Looking at the result you've shared, it contains the first 7 lines as another table. This is because tabula-java's table detection algorithm, and the only option you can avoid would be setting area
option. Generally, PDF doesn't have table notation, so some detection failure may happen.
>>> dfs = tabula.read_pdf("HINTS 5 Cycle 4 Public Codebook.pdf", pages=27)
>>> dfs[0]
IGHSPANLI: High linguistically isolated strata (‘Census tracts in which 30% of the households have no adults over the age of 14 that report speaking English
0 ery well’)
1 ariable Name: HIGHSPANLI
2 ariable Label: High linguistically isolated st...

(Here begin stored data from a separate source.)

(* ===== verification/Versions.v ===== *)
(** * Version ranges, server floors and agent releases

    internal/plugin/versionrange.go, internal/plugin/serverfloor.go and the
    version order of internal/store/task_attempts.go.  The regular expressions
    of the source are written as the deterministic matchers they denote. *)

From Stdlib Require Import ZArith Lia Ascii.
From S2P Require Import Prelude GoStr.

Local Open Scope Z_scope.

(** ** [strconv.Atoi] *)

(** Value and error flag; out of range clamps, as [ParseInt] does. *)
Definition all_digits (s : string) : bool := forallb is_digit (bytes_of s).
Definition atoi (s : string) : Z * bool :=
  let '(neg, d) := match s with
                   | String "-" r => (true, r)
                   | String "+" r => (false, r)
                   | _ => (false, s)
                   end in
  if (d =?? "") || negb (all_digits d) then (0, true) else
  let v := Z.of_N (dec_value_go 0 d) in
  let v := if neg then - v else v in
  if v <? int64_min then (int64_min, true)
  else if int64_max <? v then (int64_max, true)
  else (v, false).

Example atoi_ex : atoi "007" = (7, false) ∧ atoi "-1" = (-1, false) ∧ atoi "1a" = (0, true)
  ∧ atoi "9223372036854775808" = (int64_max, true).
Proof. vm_compute. done. Qed.

(** ** Comparing versions *)

Definition splitVersion (v : string) : list Z * string :=
  let v := trim_space (trim_prefix v "v") in
  let '(v, prerelease) :=
    match index_byte v "-" with
    | Some i => (str_take i v, str_drop (S i) v)
    | None => (v, "")
    end in
  ((fun part => (atoi part).1) <$> split v ".", prerelease).

(** The numeric core, the shorter one padded with zeros. *)
Fixpoint cmpCore (ca cb : list Z) : Z :=
  match ca, cb with
  | [], [] => 0
  | x :: ca, [] => if x =? 0 then cmpCore ca [] else if x <? 0 then -1 else 1
  | [], y :: cb' =>
    (fix zeros (l : list Z) : Z :=
       match l with
       | [] => 0
       | y :: l => if 0 =? y then zeros l else if 0 <? y then -1 else 1
       end) cb
  | x :: ca, y :: cb => if x =? y then cmpCore ca cb else if x <? y then -1 else 1
  end.

Definition string_compare (a b : string) : Z :=
  match String.compare a b with Lt => -1 | Eq => 0 | Gt => 1 end.

(** One pair of prerelease segments; [0] continues with the next. *)
Definition cmpSegment (a b : string) : Z :=
  if a =?? b then 0 else
  let '(na, erra) := atoi a in
  let '(nb, errb) := atoi b in
  match erra, errb with
  | false, false => if na =? nb then 0 else if na <? nb then -1 else 1
  | false, true => -1
  | true, false => 1
  | true, true => string_compare a b
  end.

Fixpoint cmpSegments (sa sb : list string) : Z :=
  match sa, sb with
  | [], [] => 0
  | [], _ :: _ => -1
  | _ :: _, [] => 1
  | a :: sa, b :: sb => if cmpSegment a b =? 0 then cmpSegments sa sb else cmpSegment a b
  end.

Definition compareVersions (a b : string) : Z :=
  let '(ca, pa) := splitVersion a in
  let '(cb, pb) := splitVersion b in
  let c := cmpCore ca cb in
  if negb (c =? 0) then c
  else if (pa =?? "") && (pb =?? "") then 0
  else if pa =?? "" then 1
  else if pb =?? "" then -1
  else cmpSegments (split pa ".") (split pb ".").

(** ** Comparator sets *)

Inductive comparator := CEq | CNe | CGe | CLe | CGt | CLt.

(** The longest prefix of digits, and the rest. *)
Fixpoint span (p : ascii → bool) (s : string) : string * string :=
  match s with
  | "" => ("", "")
  | String c r => if p c then let '(d, r') := span p r in (String c d, r') else ("", s)
  end.

Definition regex_space (c : ascii) : bool :=
  mem c [byte_of 9; byte_of 10; byte_of 12; byte_of 13; byte_of 32].
Definition pre_byte (c : ascii) : bool :=
  is_digit c || is_upper c || is_lower c || (c =?? "."%char) || (c =?? "-"%char).

(** [[0-9]+(?:\.[0-9]+){0,groups}(?:-[0-9A-Za-z.-]+)?$] *)
Fixpoint match_version (groups : nat) (s : string) : bool :=
  let '(d, rest) := span is_digit s in
  if d =?? "" then false else
  match rest with
  | "" => true
  | String c r =>
    if c =?? "-"%char then negb (r =?? "") && forallb pre_byte (bytes_of r)
    else if c =?? "."%char then match groups with O => false | S g => match_version g r end
    else false
  end.

Definition match_op (s : string) : comparator * string :=
  if has_prefix s ">=" then (CGe, str_drop 2 s)
  else if has_prefix s "<=" then (CLe, str_drop 2 s)
  else if has_prefix s "==" then (CEq, str_drop 2 s)
  else if has_prefix s "!=" then (CNe, str_drop 2 s)
  else if has_prefix s "=" then (CEq, str_drop 1 s)
  else if has_prefix s ">" then (CGt, str_drop 1 s)
  else if has_prefix s "<" then (CLt, str_drop 1 s)
  else (CEq, s).

Definition versionComparatorRe (term : string) : option (comparator * string) :=
  let '(op, s) := match_op term in
  let want := (span regex_space s).2 in
  if match_version 2 want then Some (op, want) else None.

Definition holds (op : comparator) (cmp : Z) : bool :=
  match op with
  | CEq => cmp =? 0
  | CNe => negb (cmp =? 0)
  | CGe => negb (cmp <? 0)
  | CLe => negb (0 <? cmp)
  | CGt => negb (cmp <=? 0)
  | CLt => negb (0 <=? cmp)
  end.

Definition terms (rangeExpr : string) : list string :=
  fields_func rangeExpr (fun c => (c =?? ","%char) || (c =?? " "%char)).

Definition versionInRange (version rangeExpr : string) : bool :=
  let rangeExpr := trim_space rangeExpr in
  if (rangeExpr =?? "") || (rangeExpr =?? "*") then true else
  forallb (fun term =>
    match versionComparatorRe term with
    | None => false
    | Some (op, want) => holds op (compareVersions version want)
    end) (terms rangeExpr).
Definition VersionInRange := versionInRange.

(** [Err term] names the first comparator that does not parse. *)
Fixpoint first_invalid (ts : list string) : res string unit :=
  match ts with
  | [] => Ok tt
  | t :: ts => match versionComparatorRe t with None => Err t | Some _ => first_invalid ts end
  end.
Definition validVersionRange (rangeExpr : string) : res string unit :=
  let rangeExpr := trim_space rangeExpr in
  if (rangeExpr =?? "") || (rangeExpr =?? "*") then Ok tt else first_invalid (terms rangeExpr).

Example range_ex :
  versionInRange "v0.8.1" ">=0.8.0-alpha.5, <0.9" = true ∧
  versionInRange "0.8.0-alpha.4" ">=0.8.0-alpha.5" = false ∧
  versionInRange "0.9.0-rc.1" "<0.9" = true ∧ versionInRange "1.0" "= 1" = false.
Proof. vm_compute. done. Qed.

(** ** Server floors *)

(** [[0-9]+\.[0-9]+\.[0-9]+]: the matched text and the rest. *)
Definition match_triple (s : string) : option (string * string) :=
  let '(a, r) := span is_digit s in
  match r with
  | String "." r =>
    let '(b, r) := span is_digit r in
    match r with
    | String "." r =>
      let '(c, r) := span is_digit r in
      if (a =?? "") || (b =?? "") || (c =?? "") then None
      else Some (a +:+ "." +:+ b +:+ "." +:+ c, r)
    | _ => None
    end
  | _ => None
  end.

Definition match_release (s : string) : option string :=
  match match_triple (trim_prefix s "v") with Some (v, "") => Some v | _ => None end.
Definition match_channel (prefix sep name s : string) : option string :=
  if negb (has_prefix s prefix) then None else
  match match_triple (str_drop (String.length prefix) s) with
  | Some (v, r) =>
    if negb (has_prefix r sep) then None else
    let n := str_drop (String.length sep) r in
    if negb (n =?? "") && all_digits n then Some (v +:+ name +:+ n) else None
  | None => None
  end.

Definition ServerSemver (tag : string) : option string :=
  let t := trim_space tag in
  match match_release t with
  | Some v => Some v
  | None =>
    match match_channel "alpha-" "a" "-alpha." t with
    | Some v => Some v
    | None => match_channel "beta-" "b" "-beta." t
    end
  end.

Example semver_ex : ServerSemver "alpha-0.2.2a147" = Some "0.2.2-alpha.147" ∧
  ServerSemver "beta-0.2.2b3" = Some "0.2.2-beta.3" ∧ ServerSemver "v0.2.3" = Some "0.2.3" ∧
  ServerSemver "dev" = None ∧ ServerSemver "vv0.2.3" = None.
Proof. vm_compute. done. Qed.

Record Manifest := mkManifest {
  CompatibilityServer : option string;
  MinServer : string;
}.

Definition floor_range (floor : string) : string :=
  match floor with
  | String c _ => if is_digit c then ">=" +:+ floor else floor
  | "" => floor
  end.

(** [Err range] names the floor that is not met. *)
Fixpoint checkFloors (serverVersion : string) (floors : list string) : res string unit :=
  match floors with
  | [] => Ok tt
  | floor :: floors =>
    let floor := trim_space floor in
    if (floor =?? "") || (floor =?? "*") then checkFloors serverVersion floors else
    let rangeExpr := floor_range floor in
    match validVersionRange rangeExpr with
    | Err _ => checkFloors serverVersion floors
    | Ok _ =>
      if negb (versionInRange serverVersion rangeExpr) then Err rangeExpr
      else checkFloors serverVersion floors
    end
  end.
Definition checkServerFloor (m : Manifest) (serverVersion : string) : res string unit :=
  if serverVersion =?? "" then Ok tt else
  checkFloors serverVersion
    (match CompatibilityServer m with Some s => [s] | None => [] end ++ [MinServer m]).

(** ** Agent releases (internal/store/task_attempts.go) *)

(** [^v?([0-9]+)\.([0-9]+)\.([0-9]+)(?:-(alpha|beta|rc)\.([0-9]+))?$]: the
    five capture groups. *)
Definition agentVersionPattern (raw : string) : option (string * string * string * string * string) :=
  let '(a, r) := span is_digit (trim_prefix raw "v") in
  match r with
  | String "." r =>
    let '(b, r) := span is_digit r in
    match r with
    | String "." r =>
      let '(c, r) := span is_digit r in
      if (a =?? "") || (b =?? "") || (c =?? "") then None else
      let suffix name := 
        if has_prefix r ("-" +:+ name +:+ ".") then
          let n := str_drop (String.length name + 2) r in
          if negb (n =?? "") && all_digits n then Some (a, b, c, name, n) else None
        else None in
      if r =?? "" then Some (a, b, c, "", "")
      else match suffix "alpha" with
           | Some m => Some m
           | None => match suffix "beta" with Some m => Some m | None => suffix "rc" end
           end
    | _ => None
    end
  | _ => None
  end.

Definition rank (name : string) : Z :=
  if name =?? "alpha" then 0 else if name =?? "beta" then 1 else if name =?? "rc" then 2 else 3.

Definition parseAgentVersionParts (raw : string) : option (list Z) :=
  match agentVersionPattern raw with
  | None => None
  | Some (a, b, c, name, n) =>
    let '(va, ea) := atoi a in
    let '(vb, eb) := atoi b in
    let '(vc, ec) := atoi c in
    if ea || eb || ec then None else
    if n =?? "" then Some [va; vb; vc; rank name; 0] else
    let '(vn, en) := atoi n in
    if en then None else Some [va; vb; vc; rank name; vn]
  end.

Fixpoint cmpParts (l r : list Z) : Z :=
  match l, r with
  | x :: l, y :: r => if y <? x then 1 else if x <? y then -1 else cmpParts l r
  | _, _ => 0
  end.

(** [None] is "not comparable". *)
Definition CompareAgentVersions (a b : string) : option Z :=
  match parseAgentVersionParts a, parseAgentVersionParts b with
  | Some l, Some r => Some (cmpParts l r)
  | _, _ => None
  end.

Example agent_ex : CompareAgentVersions "v1.2.3-rc.2" "1.2.3" = Some (-1) ∧
  CompareAgentVersions "1.2.3-beta.10" "1.2.3-beta.9" = Some 1 ∧
  CompareAgentVersions "1.2.3 " "1.2.3" = None.
Proof. vm_compute. done. Qed.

3 ariable Format: HIGHSPAN
4 riteria to receive Question: N/A
5 riteria description: N/A
6 ack to Table of Contents
7 NaN
8 NaN
9 NaN
>>> dfs[1]
HIGHSPANLI Value\rLabel Unweighted\rSample\rSize ... Unnamed: 11 Unnamed: 12 Unnamed: 13
0 NaN NaN NaN ... NaN NaN NaN
1 NaN NaN NaN ... NaN NaN NaN
2 NaN HIGHSPANLI Label ... NaN NaN NaN
3 NaN 1 NaN ... NaN 7.6 NaN
4 NaN 2 NaN ... NaN 92.4 NaN
[5 rows x 21 columns]
When I tried stream=True
option, it somewhat ignored the first 7 lines.
>>> dfs = tabula.read_pdf("HINTS 5 Cycle 4 Public Codebook.pdf", pages=27, stream=True)
>>> dfs[0]
Unnamed: 0 Unnamed: 1 Unnamed: 2 Unnamed: 3 Cumulative Weighted Unnamed: 4
0 NaN NaN Unweighted NaN Unweighted Sample Weighted
1 NaN Value Sample Unweighted Sample Size Percent
2 HIGHSPANLI Label Size Percent Size (Estimated) (Estimated)
3 1 Yes 347 9 347 19,266,519 7.6
4 2 No 3,518 91 3,865 234,548,678 92.4
Anyway, it is a tabula-java limitation, so I don't know how to avoid it other than using area
option page by page.
I'm sorry I wasn't very clear about the pdf. It didn't have a place to put a note next to the pdf link, so I put it right following it in the next section. And I will include the page number next time as well.
I will try the stream option. I don't understand exactly what it's doing, but I'll let you know if that helps. That last table looks like exactly what I want.
Thanks!
Actually, I did some random tweaking for parameters, and I don't know why the streaming option works well. Anyway, it's not a bug but tabula-java's behavior. Setting an explicit area would be the last resort.
Other than that, I can help nothing, unfortunately.
I tried using the stream=True option for the whole pdf (meaning I used pages='all'), and it seems to work for the other tables as well. I haven't checked all 557, but with some decent spot checking, it looks like it worked. Thanks for your help!